En el contexto de este artículo, llamamos “terrorismo de Estado” al monopolio de la violencia organizado con estrategias militares y políticas, que ejerció la dictadura militar contra una parte de la sociedad civil con el objetivo de anularla políticamente desde 1976 hasta 1983. Los dispositivos de este sistema se pueden distinguir según dos formas de operar en campos diferentes: los que producen el exterminio de personas e instituciones en el campo material y los que producen representaciones sociales en el campo de lo simbólico.
Los primeros operaron con acciones directas sobre los cuerpos de personas y de organizaciones, buscando con especial énfasis no sólo su muerte sino su borramiento, su destierro material y simbólico. Los métodos fueron la amenaza de muerte, la persecución, la prisión, el secuestro, el confinamiento en campos de concentración clandestinos, el robo de niños, la tortura y posteriores formas de asesinato a los sobrevivientes.
Toda esta operatoria que duraba meses o años sobre los cuerpos de los secuestrados se realizaba sin que ninguna instancia oficial diera cuenta de ella, denegando su propia existencia a familiares que deambulaban de institución en institución preguntando y buscando. Entre estas prácticas represivas, el dispositivo de la desaparición de personas fue el paradigma del disciplinamiento por el terror. Clausuró también todas las organizaciones políticas, sindicales, culturales y populares que presentaran oposición política manifiesta o potencial y hasta aquellas destinadas a servicios comunitarios, como muchos equipos de salud mental de los hospitales públicos. Cayó bajo sospecha cualquier tipo de agrupamiento o reunión; por lo tanto, si éstas se realizaban, sus participantes quedaban expuestos al riesgo de un registro que podía culminar en desaparición.
La distancia entre cualquier comportamiento de un ciudadano y la dimensión de la posible acción represiva era absolutamente arbitraria, pues en la lógica de estas prácticas de suprimir, aniquilar y aislar, la arbitrariedad estaba al servicio de producir terror.
Otros dispositivos clave fueron la invención que hizo la dictadura de sus propias representaciones sociales a través de prácticas discursivas y extradiscursivas que instituyeron un nuevo imaginario social. (Trabajo con el concepto de imaginario social de Cornelius Castoriadis, en cuanto universo de sentidos organizadores –mitos– que sustentan la institución de normas, valores y lenguaje, por los cuales una sociedad puede ser visibilizada como una totalidad.)
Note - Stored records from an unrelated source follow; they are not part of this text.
(** * Barcode sheets: the A4 grid layout and its two front ends

    A shallow embedding of the barcode utility of the repository:

    - [src/barcode_app.py]: [generate_pdf_from_numbers], [generate_pdf_api]
      and [create_excel_api];
    - [src/eg.py]: [generate_pdf_from_excel], the stand-alone twin of the
      PDF generator.

    Python integers are [Z] (unbounded), with [//] and [%] the floor
    division and modulo of [Z] and an explicit [ZeroDivisionError].
    Python floats are idealised as exact rationals [Q]; lengths are in
    points, as reportlab has them.  The reportlab canvas is modelled by the
    sequence of drawing calls it receives.  The collaborators the layout
    code calls and guards with [try]/[except] (the barcode renderer and the
    image loader of the canvas) are oracles of the [world]. *)

From Stdlib Require Import ZArith QArith Lia Lqa DecimalString Ascii.
From stdpp Require Import gmap strings list sorting.

#[local] Open Scope Z_scope.

(** ** Python results *)

Inductive exception : Type :=
| ZeroDivisionError
| ValueError
| OSError
| InvalidFileException.

Inductive result (A : Type) : Type :=
| Ok (a : A)
| Raise (e : exception).

Arguments Ok {A} a.
Arguments Raise {A} e.

#[global] Instance result_ret : MRet result := fun _ a => Ok a.
#[global] Instance result_bind : MBind result := fun _ _ f r =>
  match r with
  | Ok a => f a
  | Raise e => Raise e
  end.

(** [a % b] on Python integers. *)
Definition py_mod (a b : Z) : result Z :=
  if b =? 0 then Raise ZeroDivisionError else Ok (a mod b).

(** [a // b] on Python integers. *)
Definition py_floordiv (a b : Z) : result Z :=
  if b =? 0 then Raise ZeroDivisionError else Ok (a / b).

(** [a / b] with a float numerator and an integer denominator. *)
Definition py_truediv (a : Q) (b : Z) : result Q :=
  if b =? 0 then Raise ZeroDivisionError else Ok (a / inject_Z b)%Q.

(** [range(lo, hi)]. *)
Definition py_range (lo hi : Z) : list Z :=
  (fun k : nat => lo + Z.of_nat k) <$> seq 0 (Z.to_nat (hi - lo)).

(** [str(n)] for an integer [n]. *)
Definition py_str (n : Z) : string :=
  NilZero.string_of_int (Z.to_int n).

(** ** The constants of reportlab the layout uses

    [reportlab.lib.units] and [reportlab.lib.pagesizes]: one inch is 72
    points, and A4 is 210mm by 297mm. *)

Module reportlab.
Definition inch : Q := 72.
Definition cm : Q := inch / 2.54.
Definition mm : Q := cm * 0.1.
Definition A4 : Q * Q := (210 * mm, 297 * mm)%Q.
End reportlab.

Import reportlab.

(** ** The canvas

    The calls [generate_pdf_from_numbers] makes on its canvas, in order. *)

Inductive canvas_op : Type :=
| showPage
| drawImage (image : string) (x y width height : Q)
| setFont (psfontname : string) (size : Z)
| drawString (x y : Q) (text : string).

(** ** The world around one call

    [temp_dir] is the directory [tempfile.mkdtemp] returns.
    [image_saved w k data] tells whether the [k]-th iteration of the image
    loop, [generate_barcode_image(data)] followed by [save], ends without
    an exception.  [image_drawn w k data] tells whether [c.drawImage] of
    the [k]-th iteration of the layout loop ends without an exception. *)

Record world : Type := {
  temp_dir : string;
  image_saved : nat -> string -> bool;
  image_drawn : nat -> string -> bool
}.

(** [os.path.join(temp_dir, f"barcode_{number}.png")] *)
Definition barcode_file (w : world) (number : string) : string :=
  temp_dir w +:+ "/barcode_" +:+ number +:+ ".png".

(** ** [generate_pdf_from_numbers] (src/barcode_app.py) *)

(** The first loop (lines 127-135): [barcode_images] maps a label to the
    file of its image; a label whose image cannot be made is left out. *)
Fixpoint generate_images (w : world) (k : nat) (numbers : list string)
    (barcode_images : gmap string string) : gmap string string :=
  match numbers with
  | [] => barcode_images
  | number :: rest =>
      generate_images w (S k) rest
        (if image_saved w k number
         then <[number := barcode_file w number]> barcode_images
         else barcode_images)
  end.

Definition margin_x : Q := 12 * mm.
Definition margin_y : Q := 15 * mm.
Definition page_width : Q := fst A4.
Definition page_height : Q := snd A4.
Definition available_width : Q := page_width - 2 * margin_x.
Definition available_height : Q := page_height - 2 * margin_y.

(** Lines 139-148: the cell of the grid. *)
Definition cell_size (cols rows : Z) : result (Q * Q) :=
  cell_width ← py_truediv available_width cols;
  cell_height ← py_truediv available_height rows;
  mret (cell_width, cell_height).

(** Lines 154-160: row, column and page break of the label at [idx]. *)
Definition grid_slot (cols rows idx : Z) : result (Z * Z * bool) :=
  slot ← py_mod idx (cols * rows);
  row ← py_floordiv slot cols;
  col ← py_mod slot cols;
  if (0 <? idx) && (slot =? 0)
  then mret (0, 0, true)
  else mret (row, col, false).

(** Lines 162-174: the image and its caption in the cell at [row], [col]. *)
Section draw.
Variables cell_width cell_height : Q.
Variables row col : Z.

Definition image_x : Q :=
  margin_x + inject_Z col * cell_width + cell_width * 0.05.
Definition image_y : Q :=
  page_height - margin_y - (inject_Z (row + 1) * cell_height)
  + cell_height * 0.05.
Definition barcode_width : Q := cell_width * 0.9.
Definition barcode_height : Q := cell_height * 0.75.
Definition text_x : Q := image_x + barcode_width / 2 - 15.
Definition text_y : Q := image_y - cell_height * 0.15.

Definition draw_barcode (barcode_path number : string) : list canvas_op :=
  [ drawImage barcode_path image_x image_y barcode_width barcode_height;
    setFont "Helvetica" 8;
    drawString text_x text_y number ].
End draw.

(** Lines 151-176: one iteration of the layout loop. *)
Definition place_barcode (w : world) (barcode_images : gmap string string)
    (cell_width cell_height : Q) (cols rows : Z)
    (k : nat) (number : string) : result (list canvas_op) :=
  match barcode_images !! number with
  | None => mret []
  | Some barcode_path =>
      '(row, col, page_break) ← grid_slot cols rows (Z.of_nat k);
      mret ((if page_break : bool then [showPage] else []) ++
            (if image_drawn w k number
             then draw_barcode cell_width cell_height row col
                    barcode_path number
             else []))
  end.

(** Lines 150-176: the layout loop, [k] the index of the head of
    [numbers]. *)
Fixpoint layout_loop (w : world) (barcode_images : gmap string string)
    (cell_width cell_height : Q) (cols rows : Z)
    (k : nat) (numbers : list string) : result (list canvas_op) :=
  match numbers with
  | [] => mret []
  | number :: rest =>
      ops ← place_barcode w barcode_images cell_width cell_height
              cols rows k number;
      more ← layout_loop w barcode_images cell_width cell_height
               cols rows (S k) rest;
      mret (ops ++ more)
  end.

Definition generate_pdf_from_numbers (w : world) (numbers : list string)
    (cols rows : Z) : result (list canvas_op) :=
  let barcode_images := generate_images w 0 numbers ∅ in
  '(cell_width, cell_height) ← cell_size cols rows;
  layout_loop w barcode_images cell_width cell_height cols rows 0 numbers.

(** ** What the canvas shows

    [showPage] closes the page being drawn and opens the next one: the
    page of a call is the number of [showPage] calls before it. *)

(** The captions drawn, each with the page it is drawn on, from page [p]. *)
Fixpoint captions_from (p : nat) (ops : list canvas_op) : list (nat * string) :=
  match ops with
  | [] => []
  | showPage :: rest => captions_from (S p) rest
  | drawString _ _ text :: rest => (p, text) :: captions_from p rest
  | _ :: rest => captions_from p rest
  end.

(** The images drawn, each with its page and its lower left corner. *)
Fixpoint images_from (p : nat) (ops : list canvas_op) : list (nat * string * Q * Q) :=
  match ops with
  | [] => []
  | showPage :: rest => images_from (S p) rest
  | drawImage image x y _ _ :: rest => (p, image, x, y) :: images_from p rest
  | _ :: rest => images_from p rest
  end.

(** The number of [showPage] calls. *)
Fixpoint page_breaks (ops : list canvas_op) : nat :=
  match ops with
  | [] => 0
  | showPage :: rest => S (page_breaks rest)
  | _ :: rest => page_breaks rest
  end.

(** The pages that carry a caption, without repetition. *)
Definition distinct_pages (ops : list canvas_op) : list nat :=
  remove_dups (fst <$> captions_from 0 ops).

(** The same call with the image file forgotten: what is placed where. *)
Definition placement_of (op : canvas_op) : canvas_op :=
  match op with
  | drawImage _ x y width height => drawImage "" x y width height
  | _ => op
  end.

(** ** Reading the labels from a sheet

    A cell value and the outcome of [int] on it are those of Python:
    [py_int v] is [None] when [int(v)] raises [ValueError] or [TypeError].
    A sheet gives the values of its column A by row ([None] in Python for
    a row without one) and its [max_row]. *)

Record worksheet (value : Type) : Type := {
  column_A : gmap Z value;
  max_row : Z
}.

Arguments column_A {value} _.
Arguments max_row {value} _.

Section sheets.
Context {value : Type}.
Variable py_int : value -> option Z.

(** Lines 416-423 of barcode_app.py and 112-120 of eg.py: [numbers] is
    the list built so far, [rows] the rows still to visit. *)
Fixpoint read_numbers (ws : worksheet value) (rows : list Z)
    (numbers : list string) : list string :=
  match rows with
  | [] => numbers
  | row :: rest =>
      read_numbers ws rest
        (match column_A ws !! row with
         | None => numbers
         | Some cell_value =>
             match py_int cell_value with
             | Some n => numbers ++ [py_str n]
             | None => numbers
             end
         end)
  end.

Definition extract_numbers (ws : worksheet value) : list string :=
  read_numbers ws (py_range 2 (max_row ws + 1)) [].

(** The label a row contributes, in the words of the specification: the
    string form of the integer its cell holds, when there is one. *)
Definition spec_label_of_row (ws : worksheet value) (row : Z) : option string :=
  v ← column_A ws !! row; n ← py_int v; Some (py_str n).

Definition spec_label_sequence (ws : worksheet value) : list string :=
  omap (spec_label_of_row ws) (py_range 2 (max_row ws + 1)).

(** *** [generate_pdf_api] (src/barcode_app.py, lines 397-446) *)

(** The answers: success, an error the handler reports itself, or status
    500 with the text of an exception caught by the handler. *)
Inductive pdf_response : Type :=
| pdf_success (pdf : list canvas_op) (barcodesInPDF : nat)
| pdf_error (status_code : Z) (message : string)
| pdf_exception (e : exception).

(** [excel] is the sheet of the file [excel_source] names when that file
    exists; [cols] and [rows] are the integers of the request. *)
Definition generate_pdf_api (w : world) (excel_source : string)
    (excel : option (worksheet value)) (cols rows : Z) : pdf_response :=
  match excel with
  | None => pdf_error 404 ("Excel file not found: " +:+ excel_source)
  | Some ws =>
      let numbers := extract_numbers ws in
      match numbers with
      | [] => pdf_error 400 "No numbers found in Excel file"
      | _ =>
          match generate_pdf_from_numbers w numbers cols rows with
          | Ok pdf => pdf_success pdf (length numbers)
          | Raise e => pdf_exception e
          end
      end
  end.

(** *** [create_excel_api] (src/barcode_app.py, lines 194-220) *)

(** The JSON body: a key is absent or carries a value. *)
Record create_excel_request : Type := {
  fileName : option string;
  startNum : option value;
  count : option value
}.

(** [int(data.get(key, default))] *)
Definition get_int (field : option value) (default : Z) : option Z :=
  match field with
  | None => Some default
  | Some v => py_int v
  end.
En la lucha por imponer sus significaciones, el gobierno militar desplegó discursos con diversos contenidos, utilizando distintos medios: la prensa gráfica y televisiva, actos públicos y acciones psicológicas que fueron creando un imaginario destinado a producir cohesión, adhesión ciega y por sobre todas las cosas la eliminación de toda representación divergente.
La Junta Militar asumió su autoridad sin atenuantes y enunciaba sus discursos desde una posición de absoluto poder. Decían: “El Proceso tiene objetivos, pero no tiene plazos”, “Hay que olvidar el pasado para reconciliar la Nación”, “El silencio es salud”, “Los argentinos somos derechos y humanos”.
Estos mensajes muestran cómo sus significaciones tendían a la universalización y a la naturalización con el objetivo de ocultar los procesos sociohistóricos de su producción. La operación estaba destinada a borrar el tiempo histórico. Estas significaciones circulaban además en un campo en que la lucha por los sentidos estaba amenazada de muerte.
Tenemos así los dos dispositivos señalados: el que produce la violencia material y el que produce la violencia simbólica. En el trabajo de ambos se fue instituyendo lo que en este artículo llamamos la “subjetividad del terror”.
¿Qué efectos produjeron estas políticas de terror organizado en la población? Toda la población sufrió un “trauma social” en cuanto fue afectada por un monto y una calidad de hechos reales como los secuestros, las torturas, las desapariciones, las prohibiciones, las amenazas, acompañado de un mensaje del otro social –el Estado dictatorial– que denegaba su autoría y responsabilidad. Esta situación producía una imposibilidad psíquica de pensar la experiencia y producir significaciones.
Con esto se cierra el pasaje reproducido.